Is this PR good to go? #10951 is waiting on this

@KellenSunderland
Copy link
Contributor

KellenSunderland commented Aug 22, 2018

LGTM, might not work on older versions of MacOS as mentioned, but I think this is partially ok given it's broken already and that soon the current release, and current release -1 should both support openmp from clang.

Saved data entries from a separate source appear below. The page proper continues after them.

(* ===== verification/Prelude.v ===== *)
(** * cwhy: a verification development of the cwhy command-line tool

    cwhy (eddieantonio/cwhy) reads compiler diagnostics on standard input
    and asks a large language model to explain them or to propose a fix.
    The only source file of the repository under src/ is the entry point
    [src/cwhy/__main__.py]: it declares the argparse command line, builds
    the compiler-wrapper script from a template, and hands the standard
    input to [cwhy.evaluate].  The core behind [cwhy.evaluate] (location
    parsing, context assembly, prompt building, dispatch, rendering) is
    not under src/; it is modelled from the specification (spec.md) and
    every definition of it is marked spec_modelled in the manifest.

    ** How the parts interact

    [main()] parses argv with argparse into a namespace dict, then either
    (1) writes the wrapper script ([template.format(...)]) to a temporary
    file, makes it executable and prints its name, or (2) prints the
    version, or (3) reads stdin and, if it is non-empty, calls
    [cwhy.evaluate(args, stdin)].  The evaluator reads its configuration
    from the dict and runs LocationParser -> ContextAssembler ->
    PromptBuilder -> LLMDispatcher -> ModeRenderer (spec.md 4.1 to 4.5).
    Effects are explicit: every component that touches the world runs in
    the state-and-exception monad [World.io], which records each
    observable action (output, file access, temporary file, chmod, model
    call) in a trace, so theorems state what was done and in which order.

    ** Files (in dependency order) and what they model

    - [Prelude] (this file): the [cwhy_scope] notations, the [result]
      error monad with [let*], the [cwhy] hint and rewrite databases, the
      Ltac of the development, shared lemmas on strings.
    - [PyBuiltins]: Python values ([pyval]) with [str()]/[repr()] and
      truthiness ([repr()] of a str with CPython's quote choice and
      escapes), dicts as insertion-ordered association lists
      ([vars(args)]), [int()] on strings as CPython's [PyLong_FromString]
      reads base 10, and the string methods argparse uses.
    - [Argparse] (Module [Argparse]): CPython 3.11's argparse as [main()]
      uses it: the parser object and the calls that build it
      ([add_argument], [add_subparsers], [set_defaults]), and
      [parse_args]: [_parse_optional] with abbreviations and negative
      numbers, the option/positional pattern, [consume_optional] with
      explicit [=] arguments and single-dash chaining,
      [consume_positionals] with the sub-command action,
      [take_action]/[_get_values] with type conversion, and the errors
      (exit status 2); the step lemmas and the fuel lemmas of the loop.
    - [Cli] (Module [Cli], src lines 18-77): the parser [main()] builds
      ([cwhy_parser]) and the theorems about [parse_args] on it.
      Section [Invariant] proves the namespace invariant once for any
      parser.
    - [Format] (Module [Format], src line 15): CPython 3.11's
      [str.format] with keyword arguments: the template scanned in one
      pass as [MarkupIterator_next] and [parse_field] do, the fields
      evaluated as [get_field_object] does, with its errors; [World]
      raises a missing keyword or key as a plain [KeyError].
    - [World] (Module [World]): the process: standard input, files, the
      next temporary file name, the installed version, the LLM transport
      as an oracle, the trace; the [io] monad and one definition per
      primitive [main()] calls ([print], [sys.stdin.read], [open().read],
      [NamedTemporaryFile], [write], [os.chmod]); two predicates on a
      computation with a lemma per primitive and per combinator, in the
      style of a postcondition: [appends] (the footprint: the events a
      computation may append) and [raises_only] (the exceptions it may
      raise), with the tactics [footprint] and [raises].
    - [Main] (Module [Main], src lines 12-15 and 77-90): [wrapper(args)]
      and [main()], in Section [Run] over the evaluator, so its theorems
      hold for every [cwhy.evaluate].
    - [Locations] (spec 4.1, 9): the LocationParser as an ordered list of
      recognizer rules ([rule_drive], [rule_plain]) over the lines of the
      text, with continuation lines; [render_location] is the line
      [extract-sources] prints.
    - [Context] (spec 4.2): [assemble] reads the file through [World] and
      cuts a window of [window] = 3 lines on each side, clipped.
    - [Prompt] (spec 3, 4.3): [config], [payload], [build] (every location
      assembled, the first [max_context] snippets kept) and [messages].
    - [Dispatch] (spec 4.4): one call of the completion primitive, the
      reply classified into [dispatch_result].
    - [Render] (spec 4.5): [extract-sources] lines, the model text
      verbatim, or a failure line on stderr and exit status 1.
    - [Pipeline]: [evaluate] (the configuration read from the namespace,
      [--show-prompt] as its help text says) and [cwhy], which is
      [Main.main evaluate]: the whole program from argv to exit status.

    ** What the theorems show

    - Command line ([Cli]): the namespace of every successful parse has
      the eight keys in order with values of their options' types; any
      int is accepted for [--timeout] and [--max-context], negative ones
      included; a ['--'] right after an option that takes a value is an
      error; abbreviations of [--wrapper] are ambiguous, unique prefixes
      of [--llm] and [--wrapper-compiler] stand for them; options after
      the sub-command are rejected; the last value of a repeated option
      wins.  Lemmas of the models the command line rests on:
      [parse_args_terminates] (the fuel is enough, for every parser),
      [int(str(z)) = z] and [py_int_decimal] ([int()] of a signed decimal
      numeral agrees with a reference Horner evaluation).
    - [main()] ([Main]): the exact trace of the wrapper branch; the empty
      temporary file left behind when the template is missing; the
      version branch; an empty input is a no-op; a [KeyError] comes only
      from the evaluator or from [template.format], never from [main()]'s
      own lookups.
    - The whole program ([Pipeline]): in [explain]/[fix] mode exactly one
      model call carrying the instructions, the diagnostic, the first
      [max_context] snippets in order, the [--llm] model and the
      [--timeout]; the four outcomes (text printed verbatim and exit 0,
      or a failure line naming the kind on stderr, nothing on stdout, exit
      1); [extract-sources] calls nothing and prints the parsed
      locations, is a fixed point on its own output, and prints nothing
      for a diagnostic without locations; [--show-prompt] prints exactly
      the conversation of the payload it would send and calls nothing;
      an empty input is a no-op; a run only appends to the trace and
      touches the file system only when asked for the wrapper.
    - Components of the core: the parse/render round trip, the order of
      the locations, line numbers at least 1, continuation lines
      ([Locations]); a snippet never raises, is bounded by [2w+1] lines,
      is the clipped window, or empty and truncated for a missing file
      ([Context]); the snippet budget and earliest-first retention
      ([Prompt]); [extract-sources] output ([Render]).

    ** Bounds and fuel

    The argparse loop is the only recursion that is not structural; it
    runs with fuel [S (length argv)].  Each round consumes at least one
    argument, and a sub-parser takes the remaining arguments with the
    fuel that is left, so this fuel is enough; [parse_args_terminates]
    proves that [ErrFuel] never comes out.  Every other function is
    structural (the [str.format] scanner reads one character per step).
    Python ints are [Z] and line numbers [N]: nothing in the modelled
    code depends on a machine width.

    ** What is not modelled

    - argparse's help text, usage lines and error wording (the outcomes
      [Help] and [Failed] name the parser and the error), and prefix
      characters other than '-'.
    - Characters beyond code point 255: a model string is a list of
      bytes read as code points below 256, so [int()] sees ASCII digits
      and white space only and [repr()] escapes by the Latin-1 range.
    - Attribute fields ([{x.y}]) and format specs of [str.format] (they
      give [NotModelled]); the template [wrapper.py.in] itself, which is a
      file of the world.
    - The HTTP transport, authentication and the wall-clock timeout of
      the LLM provider (the transport is an oracle from requests to
      replies), and importlib.metadata (the version is a string of the
      world; a [PackageNotFoundError] is not modelled).
    - The wording of the instructions sent to the model, which spec.md
      does not give.
*)

From stdpp Require Export base list strings option.
From Stdlib Require Export Ascii ZArith.

Declare Scope cwhy_scope.
Delimit Scope cwhy_scope with cwhy.
Open Scope cwhy_scope.

(** ** The error monad used by every component *)

Inductive result (E A : Type) : Type :=
| Ok (a : A)
| Err (e : E).
Arguments Ok {E A} a.
Arguments Err {E A} e.

Definition rbind {E A B} (c : result E A) (k : A -> result E B) : result E B :=
  match c with
  | Ok a => k a
  | Err e => Err e
  end.

Definition rmap {E A B} (f : A -> B) (c : result E A) : result E B :=
  rbind c (fun a => Ok (f a)).

Notation "'let*' x ':=' c 'in' k" := (rbind c (fun x => k))
  (at level 10, x name, c at level 100, k at level 200) : cwhy_scope.
Notation "'let*' ' p ':=' c 'in' k" := (rbind c (fun x => match x with p => k end))
  (at level 10, p pattern, c at level 100, k at level 200) : cwhy_scope.

Lemma rbind_Ok {E A B} (c : result E A) (k : A -> result E B) b :
  rbind c k = Ok b <-> exists a, c = Ok a /\ k a = Ok b.
Proof.
  destruct c as [a|e]; simpl; split.
  - eauto.
  - intros (a' & [= ->] & H). exact H.
  - discriminate.
  - intros (a' & ? & _). discriminate.
Qed.

Lemma rbind_Err {E A B} (e : E) (k : A -> result E B) :
  rbind (Err e) k = Err e.
Proof. reflexivity. Qed.

(** ** Hint database and tactics of the development *)

Create HintDb cwhy discriminated.
Create Rewrite HintDb cwhy_rw.

Ltac invc H := inversion H; subst; clear H.

(** Destruct the scrutinee of the first [match] or [if] in the goal. *)
Ltac case_goal :=
  match goal with
  | |- context [match ?x with _ => _ end] =>
      let E := fresh "E" in destruct x eqn:E
  end.

Ltac simpl_result :=
  repeat match goal with
  | H : Ok _ = Ok _ |- _ => injection H as H
  | H : Err _ = Err _ |- _ => injection H as H
  | H : Ok _ = Err _ |- _ => discriminate H
  | H : Err _ = Ok _ |- _ => discriminate H
  | H : rbind _ _ = Ok _ |- _ =>
      apply rbind_Ok in H; destruct H as (? & ? & ?)
  end; subst.

(** ** Shared lemmas on strings *)

(** stdpp declares [String.append] [simpl never]; these two equations
    are the computation rules that proofs rewrite with. *)
Lemma string_app_nil_l (b : string) : "" +:+ b = b.
Proof. reflexivity. Qed.

Lemma string_app_cons x (a b : string) : String x a +:+ b = String x (a +:+ b).
Proof. reflexivity. Qed.

#[export] Hint Rewrite string_app_nil_l string_app_cons : cwhy_rw.

Lemma string_app_assoc (a b c : string) :
  (a +:+ b) +:+ c = a +:+ (b +:+ c).
Proof. induction a as [|x a IH]; autorewrite with cwhy_rw; congruence. Qed.

Lemma string_app_nil_r (a : string) : a +:+ "" = a.
Proof. induction a as [|x a IH]; autorewrite with cwhy_rw; congruence. Qed.

#[export] Hint Rewrite string_app_assoc string_app_nil_r : cwhy_rw.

Orthogonal to this PR, but @szha @lebeg: Wouldn't we expect the CMake behaviour would detect if you have OpenMP (or don't have it) and take appropriate actions without an error? Why do we even need to specify OPEN_MP=0/1? If we were setting this automatically we would not run into different versions of MacOS building/failing right? What do you think?

@lebeg
Copy link
Contributor Author

lebeg commented Aug 22, 2018

@KellenSunderland well the option USE_OPENMP i think is good to control explicit need for OpenMP (REQUIRED in cmake's find_package) or disable it if needed for testing for example. We could potentially have a string option with values like Auto, Require, Disable, but that would be a separate slightly bigger change.

Copy link
Contributor

@larroy larroy left a comment

Choose a reason for hiding this comment

The reason will be displayed to describe this comment to others. Learn more.

I always compile with openmp=off in mac anyway.

@KellenSunderland
Copy link
Contributor

@lebeg Yes different PR for sure. In the future it'd be great if we had 'auto', 'on', and 'off, and the default was auto.

@lebeg
Copy link
Contributor Author

lebeg commented Aug 22, 2018

@larroy Actually, if you install clang via brew (brew install llvm) then OpenMP would work.

@lebeg
Copy link
Contributor Author

lebeg commented Aug 22, 2018

And it would use the OpenMP lib that we had in the submodule 😁

@KellenSunderland
Copy link
Contributor

FYI here's what the deps look like before / after this patch is applied. Clearly moving from linking solely to the 3rdparty llvm openmp to the gomp version. https://gist.github.com/KellenSunderland/3e2852d929c444f6ba36c3c9b46194b8

Copy link
Contributor

@KellenSunderland KellenSunderland left a comment

Choose a reason for hiding this comment

The reason will be displayed to describe this comment to others. Learn more.

Would you be able to check if this resolves #10856 Anton?

@lebeg
Copy link
Contributor Author

lebeg commented Aug 22, 2018

Yes, this certainly fixes #10856 since it's kmp API (thread affinity) failure available only in llvm omp.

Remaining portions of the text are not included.